*Task goal*
Your task is to copy every line of the entries that contains "Hcur".

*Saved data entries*
★ ★ ★ ★

(** The move of the rest of the list, with [nd] bytes more or less for the next field. *)
Lemma move_over (A F R E Z' : list Z) r nd dst src n :
  dst = zlen A + r → src = zlen A - nd → n = zlen F + zlen R + nd → zlen E = r + nd → 0 ≤ r → 0 ≤ zlen F + nd → nd ≤ zlen A →
  ∃ G F', memmove (A ++ F ++ R ++ E ++ Z') dst src n = Some (A ++ G ++ F' ++ R ++ Z') ∧ zlen G = r ∧ zlen F' = zlen F + nd.
Proof.
  intros -> -> -> HE Hr HF HA. set (k := Z.to_nat (zlen A - nd)). set (P := take k (A ++ F)). set (Q := drop k (A ++ F)).
  assert (P ++ Q = A ++ F) as HPQ by apply take_drop.
  assert (zlen P = zlen A - nd) as HP by (unfold P; rewrite length_take, length_app; lia).
  assert (zlen Q = zlen F + nd) as HQ by (unfold Q; rewrite length_drop, length_app; lia).
  exists (take (Z.to_nat r) (F ++ R ++ E)), Q. split; [|split; [rewrite length_take, !length_app; lia|done]].
  replace (A ++ F ++ R ++ E ++ Z') with (P ++ (Q ++ R) ++ E ++ Z') by (rewrite <-!(assoc_L (++)), (assoc_L (++) P), HPQ; app_solve).
  rewrite memmove_gap; [|lia|lia|rewrite length_app; lia]. f_equal.
  assert (P ++ take (length E) ((Q ++ R) ++ E) = A ++ take (Z.to_nat r) (F ++ R ++ E)) as HPE.
  { transitivity (take (length P + length E) (P ++ (Q ++ R) ++ E)).
    - rewrite (take_app_ge P) by lia. by replace (length P + length E - length P)%nat with (length E) by lia.
    - replace (P ++ (Q ++ R) ++ E) with (A ++ F ++ R ++ E) by (rewrite <-!(assoc_L (++)), (assoc_L (++) P), HPQ; app_solve).
      rewrite (take_app_ge A) by lia. f_equal. f_equal. lia. }
  rewrite (assoc_L (++) P), HPE. app_solve.
Qed.

Lemma insert_prevlen_eq es1 es2 n :
  fits 0 (es1 ++ es2) → bsize (es1 ++ es2) + 11 < 2 ^ 32 →
  insert_prevlen (zl_bytes (es1 ++ es2) n) (10 + bsize es1) = Some (last_size 0 es1).
Proof.
  intros [Hf1 Hf2]%fits_app Hb. rewrite bsize_app in Hb. pose proof (bsize_bounds es1). pose proof (bsize_bounds es2). unfold insert_prevlen.
  destruct es2 as [|[b2 s2] t].
  - rewrite app_nil_r. rewrite (end_first _ (header (11 + bsize es1) (10 + tail_rel es1) n ++ body 0 es1)); [|unfold zl_bytes; app_solve|by rewrite header_body_length].
    cbn [mbind option_bind]. rewrite Z.eqb_refl. cbn [negb]. unfold ZIPLIST_ENTRY_TAIL. rewrite get_tail_zl by lia. cbn [mbind option_bind]. destruct es1 as [|[b1 s1] es1 _] using rev_ind.
    + rewrite (end_first _ (header 11 10 n)) by done. done.
    + rewrite tail_rel_last. apply fits_app in Hf1 as [Hf0 (Hp1 & Hs1 & _)]. rewrite bsize_app, bsize_cons in *. change (bsize []) with 0 in *.
      pose proof (esize_bounds b1 s1). pose proof (bsize_bounds es1). rewrite zl_bytes_split. cbn [body app].
      rewrite (assoc_L (++) (header _ _ n)).
      match goal with |- context [header ?L ?T n] => set (hdr := header L T n) end.
      assert (10 + bsize es1 = zlen (hdr ++ body 0 es1)) as HX by (by unfold hdr; rewrite header_body_length).
      destruct (entry_first ((hdr ++ body 0 es1) ++ prev_bytes b1 (last_size 0 es1) ++ payload s1 ++ [ZIP_END]) (hdr ++ body 0 es1) b1 (last_size 0 es1)
        (payload s1 ++ [ZIP_END]) (10 + bsize es1)) as (c & -> & Hc); [done|done|done|].
      cbn [mbind option_bind]. rewrite Hc. cbn [negb]. rewrite zipRawEntryLength_eq; [|done|done|unfold in_u; lia|done].
      unfold last_size. by rewrite foldl_app.
  - destruct Hf2 as (Hp2 & _). rewrite zl_bytes_split. rewrite (assoc_L (++) (header _ _ n)).
    match goal with |- context [header ?L ?T n] => set (hdr := header L T n) end.
    assert (10 + bsize es1 = zlen (hdr ++ body 0 es1)) as HX by (by unfold hdr; rewrite header_body_length).
    destruct (entry_first ((hdr ++ body 0 es1) ++ prev_bytes b2 (last_size 0 es1) ++ payload s2 ++ body (esize b2 s2) t ++ [ZIP_END]) (hdr ++ body 0 es1) b2 (last_size 0 es1)
      (payload s2 ++ body (esize b2 s2) t ++ [ZIP_END]) (10 + bsize es1)) as (c & -> & Hc); [done|done|done|].
    cbn [mbind option_bind]. rewrite Hc. cbn [negb]. by rewrite decode_prevlen.
Qed.

(** The flag of the next entry after the move. *)
Definition next_large (force : bool) (r : Z) : bool := force || big r.

Lemma store_next A F Y p r force :
  p = zlen A → in_u 32 r → zlen F = psize (next_large force r) →
  (if force then zipStorePrevEntryLengthLarge (A ++ F ++ Y) p (u32 r) else '(zl, _) ← zipStorePrevEntryLength (A ++ F ++ Y) p (u32 r); Some zl) =
    Some (A ++ prev_bytes (next_large force r) r ++ Y).
Proof.
  intros Hp Hr HF. rewrite (wrap_u_small 32 r Hr). destruct force; cbn [next_large orb] in *.
  - apply store_large; [done|]. cbn [psize] in HF. lia.
  - rewrite store_prev; [done|done|unfold in_u in Hr; lia|done].
Qed.

Lemma insert_shift_spec es1 b2 s2 t L T n r nd E force p curlen pv :
  p = 10 + bsize es1 → prev_ok b2 pv → zlen s2 < 2 ^ 32 → fits (esize b2 s2) t → in_u 32 r → 2 ≤ r →
  nd = psize (next_large force r) - psize b2 → zlen E = r + nd → 0 ≤ r + nd →
  curlen = 11 + bsize es1 + esize b2 s2 + bsize t → curlen + r + 4 < 2 ^ 32 → T = 10 + bsize es1 + tail_rel ((b2, s2) :: t) →
  ∃ G, insert_shift (header L T n ++ (body 0 es1 ++ body pv ((b2, s2) :: t)) ++ E ++ [ZIP_END]) p curlen r nd force =
    Some (header L (10 + bsize es1 + r + tail_rel ((next_large force r, s2) :: t)) n ++
      (body 0 es1 ++ G) ++ prev_bytes (next_large force r) r ++ payload s2 ++ body (esize b2 s2) t ++ [ZIP_END]) ∧ zlen G = r.
Proof.
  intros Hp Hpv Hs2 Hft Hr Hr2 Hnd HE Hrnd Hcur Hb HT. pose proof (bsize_bounds es1). pose proof (bsize_bounds t). pose proof (esize_bounds b2 s2).
  set (b2' := next_large force r) in *. pose proof (esize_bounds b2' s2).
  assert (prev_ok b2' r) as Hok by (unfold b2', next_large; destruct force; [split; [done|done]|by apply big_ok]).
  assert (esize b2' s2 = esize b2 s2 + nd) as Hes by (unfold esize; lia).
  pose proof (tail_rel_bound ((b2, s2) :: t)) as Htb. rewrite bsize_cons in Htb.
  unfold insert_shift. set (hdr := header L T n).
  assert (zlen (hdr ++ body 0 es1) = 10 + bsize es1) as HX by apply header_body_length.
  replace (hdr ++ (body 0 es1 ++ body pv ((b2, s2) :: t)) ++ E ++ [ZIP_END])
    with ((hdr ++ body 0 es1) ++ prev_bytes b2 pv ++ (payload s2 ++ body (esize b2 s2) t) ++ E ++ [ZIP_END]) by (cbn [body]; app_solve).
  destruct (entry_first ((hdr ++ body 0 es1) ++ prev_bytes b2 pv ++ (payload s2 ++ body (esize b2 s2) t) ++ E ++ [ZIP_END]) (hdr ++ body 0 es1) b2 pv
    ((payload s2 ++ body (esize b2 s2) t) ++ E ++ [ZIP_END]) p) as (c & -> & Hc); [done|lia|done|].
  cbn [mbind option_bind]. rewrite Hc. cbn [negb].
  destruct (move_over (hdr ++ body 0 es1) (prev_bytes b2 pv) (payload s2 ++ body (esize b2 s2) t) E [ZIP_END] r nd (p + r) (p - nd) (curlen - p - 1 + nd))
    as (G & F & -> & HG & HF).
  { lia. }
  { lia. }
  { rewrite prev_bytes_length, length_app, Nat2Z.inj_add, body_length. unfold esize in Hcur. lia. }
  { done. }
  { lia. }
  { rewrite prev_bytes_length, Hnd. destruct b2'; cbn; lia. }
  { rewrite HX, Hnd. destruct b2', b2; cbn; lia. }
  rewrite prev_bytes_length in HF. cbn [mbind option_bind]. rewrite (assoc_L (++) (hdr ++ body 0 es1)).
  rewrite store_next; [|rewrite length_app, Nat2Z.inj_add, HX; lia|done|fold b2'; lia].
  cbn [mbind option_bind]. fold b2'. exists G. split; [|done]. unfold hdr. rewrite <-!(assoc_L (++)).
  rewrite get_tail by (unfold in_u; lia). cbn [mbind option_bind]. rewrite set_tail_eq. cbn [mbind option_bind].
  assert (p + r = zlen (header L (T + r) n ++ body 0 es1 ++ G)) as HX2 by (rewrite (assoc_L (++)), length_app, Nat2Z.inj_add, header_body_length; lia).
  rewrite (zipEntry_at _ (header L (T + r) n ++ body 0 es1 ++ G) b2' r s2 (body (esize b2 s2) t ++ [ZIP_END])); [|app_solve|done|done|done].
  cbn [mbind option_bind headersize elen]. replace (p + (r + (psize b2' + hsize s2) + dsize s2)) with (p + r + esize b2' s2) by (rewrite <-rawlen_eq; lia).
  assert (p + r + esize b2' s2 = zlen (header L (T + r) n ++ body 0 es1 ++ G ++ prev_bytes b2' r ++ payload s2)) as HX3.
  { rewrite !length_app, header_length in *. pose proof (prev_bytes_length b2' r). unfold esize. lia. }
  destruct t as [|[b3 s3] t].
  - rewrite (end_first _ (header L (T + r) n ++ body 0 es1 ++ G ++ prev_bytes b2' r ++ payload s2)); [|cbn [body]; app_solve|done].
    cbn [mbind option_bind]. rewrite Z.eqb_refl. cbn [negb tail_rel] in *.
    by replace (10 + bsize es1 + r + 0) with (T + r) by lia.
  - destruct Hft as (Hp3 & _).
    destruct (entry_first (header L (T + r) n ++ body 0 es1 ++ G ++ prev_bytes b2' r ++ payload s2 ++ body (esize b2 s2) ((b3, s3) :: t) ++ [ZIP_END])
      (header L (T + r) n ++ body 0 es1 ++ G ++ prev_bytes b2' r ++ payload s2) b3 (esize b2 s2) (payload s3 ++ body (esize b3 s3) t ++ [ZIP_END])
      (p + r + esize b2' s2)) as (c3 & -> & Hne); [cbn [body]; app_solve|done|done|].
    cbn [mbind option_bind]. rewrite Hne. cbn [negb]. rewrite get_tail by (unfold in_u; lia). cbn [mbind option_bind]. rewrite set_tail_eq.
    rewrite (tail_rel_cons b2') by done. rewrite (tail_rel_cons b2) in HT by done.
    by replace (10 + bsize es1 + r + (esize b2' s2 + tail_rel ((b3, s3) :: t))) with (T + r + nd) by lia.
Qed.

★ ★ ★ ★

*The completed task*
  intros Hp Hpv Hs2 Hft Hr Hr2 Hnd HE Hrnd Hcur Hb HT. pose proof (bsize_bounds es1). pose proof (bsize_bounds t). pose proof (esize_bounds b2 s2).
  { rewrite prev_bytes_length, length_app, Nat2Z.inj_add, body_length. unfold esize in Hcur. lia. }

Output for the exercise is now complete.